WHAT NEEDS TO BE DONE ▸ Lines containing "exists" should be pulled from the material below.

DATA EXTRACTS ▸
......
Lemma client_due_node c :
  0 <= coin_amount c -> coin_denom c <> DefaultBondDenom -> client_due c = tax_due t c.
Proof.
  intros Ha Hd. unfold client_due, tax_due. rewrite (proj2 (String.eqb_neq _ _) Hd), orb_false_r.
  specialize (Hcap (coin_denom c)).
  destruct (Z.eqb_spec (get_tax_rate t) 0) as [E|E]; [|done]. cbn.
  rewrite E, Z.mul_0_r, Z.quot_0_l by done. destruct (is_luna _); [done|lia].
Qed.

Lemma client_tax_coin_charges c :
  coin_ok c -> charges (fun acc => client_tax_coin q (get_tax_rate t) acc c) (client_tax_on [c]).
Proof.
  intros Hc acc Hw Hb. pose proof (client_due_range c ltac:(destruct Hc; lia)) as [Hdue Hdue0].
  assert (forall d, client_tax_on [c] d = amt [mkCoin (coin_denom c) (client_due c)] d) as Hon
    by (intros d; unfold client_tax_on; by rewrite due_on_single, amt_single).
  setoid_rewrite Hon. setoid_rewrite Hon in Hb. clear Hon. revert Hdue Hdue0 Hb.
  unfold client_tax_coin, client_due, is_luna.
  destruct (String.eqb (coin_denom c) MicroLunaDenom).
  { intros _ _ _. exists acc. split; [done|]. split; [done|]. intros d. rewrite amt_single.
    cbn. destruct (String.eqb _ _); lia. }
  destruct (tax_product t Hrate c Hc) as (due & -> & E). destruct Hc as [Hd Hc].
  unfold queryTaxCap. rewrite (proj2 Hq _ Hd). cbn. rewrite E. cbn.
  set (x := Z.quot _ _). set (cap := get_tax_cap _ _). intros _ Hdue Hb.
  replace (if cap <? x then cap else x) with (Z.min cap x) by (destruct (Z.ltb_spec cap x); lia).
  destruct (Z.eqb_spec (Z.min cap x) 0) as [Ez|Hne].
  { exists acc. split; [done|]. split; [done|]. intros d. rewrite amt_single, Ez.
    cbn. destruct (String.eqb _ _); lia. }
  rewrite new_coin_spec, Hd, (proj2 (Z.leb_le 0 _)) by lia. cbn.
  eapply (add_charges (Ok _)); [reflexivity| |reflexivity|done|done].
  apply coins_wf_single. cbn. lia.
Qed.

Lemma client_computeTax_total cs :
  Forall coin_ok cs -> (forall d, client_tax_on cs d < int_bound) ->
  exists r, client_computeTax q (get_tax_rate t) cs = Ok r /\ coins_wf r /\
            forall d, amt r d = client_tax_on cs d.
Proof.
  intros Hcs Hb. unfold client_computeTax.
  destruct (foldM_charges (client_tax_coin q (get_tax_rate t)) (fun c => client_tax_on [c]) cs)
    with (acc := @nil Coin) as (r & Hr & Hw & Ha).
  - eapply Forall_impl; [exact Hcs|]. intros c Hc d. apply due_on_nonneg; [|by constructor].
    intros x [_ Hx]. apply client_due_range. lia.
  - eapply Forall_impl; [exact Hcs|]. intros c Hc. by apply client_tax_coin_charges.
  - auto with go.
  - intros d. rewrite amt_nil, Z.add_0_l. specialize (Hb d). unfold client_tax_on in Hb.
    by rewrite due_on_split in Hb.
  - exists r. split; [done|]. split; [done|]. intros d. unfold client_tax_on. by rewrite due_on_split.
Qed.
......
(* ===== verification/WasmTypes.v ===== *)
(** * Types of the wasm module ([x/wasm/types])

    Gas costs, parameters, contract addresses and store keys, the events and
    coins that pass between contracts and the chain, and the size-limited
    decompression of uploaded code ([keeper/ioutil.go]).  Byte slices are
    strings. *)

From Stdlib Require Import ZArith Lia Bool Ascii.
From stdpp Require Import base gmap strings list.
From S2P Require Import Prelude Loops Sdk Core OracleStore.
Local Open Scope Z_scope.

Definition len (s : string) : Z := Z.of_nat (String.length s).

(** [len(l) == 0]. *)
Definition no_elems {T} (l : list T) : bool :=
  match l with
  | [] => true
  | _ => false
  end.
......
ANSWER TO THE EXERCISE ▸
  { intros _ _ _. exists acc. split; [done|]. split; [done|]. intros d. rewrite amt_single.
  { exists acc. split; [done|]. split; [done|]. intros d. rewrite amt_single, Ez.
  exists r, client_computeTax q (get_tax_rate t) cs = Ok r /\ coins_wf r /\
  - exists r. split; [done|]. split; [done|]. intros d. unfold client_tax_on. by rewrite due_on_split.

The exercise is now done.